Pharmacological differences between two muscarinic responses of the rat superior cervical ganglion in vitro

Abstract

1 Pharmacological differences have been observed between the muscarinic agonist-induced depolarizing and hyperpolarizing responses of the rat isolated superior cervical ganglion. 2 Pirenzepine (0.3 μm) selectively reduced the depolarizing response and unmasked the hyperpolarizing response. No such selectivity was observed with a concentration of N-methylatropine which was equipotent with pirenzepine in antagonizing the depolarizing response. 3 The neuromuscular blocking agents gallamine (10 μm) and pancuronium (3 μm) exhibited the oppositive selectivity to pirenzepine, both dramatically reduced the hyperpolarization but only slightly antagonized the depolarization. 4 The potencies of a range of agonists in evoking the depolarizing and hyperpolarizing responses, the latter in the presence of 0.3 μm pirenzepine, have been determined.

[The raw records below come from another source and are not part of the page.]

(** A rule can serve a host through one of the entries that rank it. *)
Lemma candidate_entry method path header_data query_string s host c :
  candidate method path header_data query_string s host c <->
  rule_matches c.2 method path header_data query_string = true /\ exists e, c.2 ∈ entry_rules s e /\ entry_rank e host = Some c.1.
Proof.
  unfold candidate. apply and_iff_compat_l. split.
  - intros [(he & Hl & Hin & Hk)|[(parent & he & Hw & Hl & Hin & Hk)|(he & Hl & Hin & Hk)]].
    + exists (EExact host). cbn. rewrite Hl, (proj2 (beq_spec host host) eq_refl). by rewrite Hk.
    + exists (EWildcard parent). cbn. rewrite Hl, Hw. by rewrite Hk.
    + exists ECatchAll. cbn. rewrite Hl. by rewrite Hk.
  - intros (e & Hin & Hk). destruct e as [|parent|h]; cbn in Hin, Hk.
    + right. right. destruct (catch_all_http_routes s) as [he|]; [|by apply not_elem_of_nil in Hin]. injection Hk as Hk. by exists he.
    + right. left. destruct (wildcard_covers parent host) eqn:E; [|done]. injection Hk as Hk.
      destruct (wildcard_http_routes s !! parent) as [he|] eqn:El; [|by apply not_elem_of_nil in Hin]. by exists parent, he.
    + left. destruct (beq h host) eqn:E; [|done]. apply beq_spec in E as ->. injection Hk as Hk.
      destruct (http_routes s !! host) as [he|] eqn:El; [|by apply not_elem_of_nil in Hin]. by exists he.
Qed.

Lemma update_scope_elems port h f ss s' : hostnames_ok ss -> (forall s, listener_hostname (f s) = listener_hostname s) ->
  s' ∈ update_scope port h f ss <->
  (s' ∈ ss /\ listener_hostname s' <> h) \/
  (exists s, s' = f s /\ ((s ∈ ss /\ listener_hostname s = h) \/ (h ∉ map listener_hostname ss /\ s = ListenerScope_new port h))).
Proof.
  unfold hostnames_ok. intros Hnd Hf. induction ss as [|x ss IH]; cbn [update_scope map] in *.
  - rewrite list_elem_of_singleton. split.
    + intros ->. right. eexists. split; [done|]. right. split; [set_solver|done].
    + intros [[? _]|(s & -> & [[? _]|[_ ->]])]; set_solver.
  - apply NoDup_cons in Hnd as [Hx Hnd]. case_bool_decide as Ex.
    + subst h. rewrite !elem_of_cons. split.
      * intros [->|Hs]; [right; exists x; split; [done|]; left; set_solver|]. left. split; [by right|]. intros E. apply Hx. rewrite <- E.
        by apply list_elem_of_fmap_2.
      * intros [[[->|Hs] Hne]|(s & -> & [[Hs Eh]|[Hno _]])]; [done|by right| |set_solver].
        apply elem_of_cons in Hs as [->|Hs]; [by left|]. exfalso. apply Hx. rewrite <- Eh. by apply list_elem_of_fmap_2.
    + rewrite !elem_of_cons, IH by done. split.
      * intros [->|[[Hs Hne]|(s & -> & [[Hs Eh]|[Hno ->]])]].
        -- left. split; [by left|done].
        -- left. split; [by right|done].
        -- right. exists s. split; [done|]. left. set_solver.
        -- right. eexists. split; [done|]. right. split; [|done]. set_solver.
      * intros [[[->|Hs] Hne]|(s & -> & [[Hs Eh]|[Hno ->]])]; [by left|right; by left| |].
        -- apply elem_of_cons in Hs as [->|Hs]; [done|]. right. right. exists s. split; [done|]. by left.
        -- right. right. eexists. split; [done|]. right. set_solver.
Qed.

(** The scopes routes of a port go to; port 0 is the shared one. *)
Definition scopes_at (t : RouteTable) (port : Z) : list ListenerScope :=
  if port =? 0 then shared_scopes t else match listener_scopes t !! port with Some p => scopes p | None => [] end.

Lemma scopes_at_hostnames t port : table_hostnames_ok t -> hostnames_ok (scopes_at t port).
Proof.
  intros [Hl Hs]. unfold scopes_at. destruct (port =? 0); [done|]. destruct (listener_scopes t !! port) as [p|] eqn:E; [by eapply Hl|apply NoDup_nil_2].
Qed.

Lemma scopes_at_push t i port : scopes_at (push_insert t i) port =
  if bool_decide (port = in_port i)
  then update_scope port (lowercase <$> in_listener i) (fun s => (push_route s (in_host i) (in_rule i)).1) (scopes_at t port)
  else scopes_at t port.
Proof.
  unfold push_insert, push_http_route_for_listener, scope_mut, scopes_at. destruct (Z.eqb_spec (in_port i) 0) as [E0|E0].
  - rewrite E0. destruct (Z.eqb_spec port 0) as [->|Hp]; [by rewrite bool_decide_eq_true_2|]. by rewrite bool_decide_eq_false_2.
  - cbn [set_listener_scopes listener_scopes shared_scopes]. case_bool_decide as E.
    + subst port. rewrite (proj2 (Z.eqb_neq _ 0) E0), lookup_insert_eq. cbn [scopes].
      destruct (listener_scopes t !! in_port i); done.
    + destruct (port =? 0); [done|]. by rewrite lookup_insert_ne.
Qed.

(** A rule in a table, as an insert left it there. *)
Definition placed (i : Insert) : HttpRouteRule := with_metadata (in_rule i) (lowercase (in_host i)).

Record holds (t : RouteTable) (ins : list Insert) : Prop := {
  holds_scopes : forall port lh, (exists s, s ∈ scopes_at t port /\ listener_hostname s = lh) <->
    (exists i, i ∈ ins /\ in_port i = port /\ lowercase <$> in_listener i = lh);
  holds_rules : forall port s e r, s ∈ scopes_at t port ->
    (r ∈ entry_rules s e <-> exists i, i ∈ ins /\ in_port i = port /\ lowercase <$> in_listener i = listener_hostname s /\
       entry_of (lowercase (in_host i)) = e /\ r = placed i);
}.

Lemma holds_new : holds RouteTable_new [].
Proof.
  split.
  - intros port lh. unfold scopes_at. cbn. rewrite lookup_empty. destruct (port =? 0); split; intros (x & Hx & _); by apply not_elem_of_nil in Hx.
  - intros port s e r. unfold scopes_at. cbn. rewrite lookup_empty. by destruct (port =? 0); intros ?%not_elem_of_nil.
Qed.

Lemma push_route_rules s host r e x : x ∈ entry_rules (push_route s host r).1 e <->
  x ∈ entry_rules s e \/ (entry_of (lowercase host) = e /\ x = with_metadata r (lowercase host)).
Proof.
  cbn [push_route fst]. rewrite entry_rules_alter. destruct (decide (e = entry_of (lowercase host))) as [->|Hne].
  - rewrite elem_of_app, list_elem_of_singleton. unfold entry_rules. naive_solver.
  - naive_solver.
Qed.

Lemma entry_rules_new port h e : entry_rules (ListenerScope_new port h) e = [].
Proof. by destruct e; cbn; rewrite ?lookup_empty. Qed.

Methylfurmethide failed to hyperpolarize the ganglion at concentrations which evoked maximal depolarizations. 5 The muscarinic hyperpolarization did not appear to be mediated by the secondary release of catecholamines. 6 It was concluded that the two muscarinic responses on the rat superior cervical ganglion, the slow depolarization and faster hyperpolarization, are mediated by different muscarinic receptor subtypes.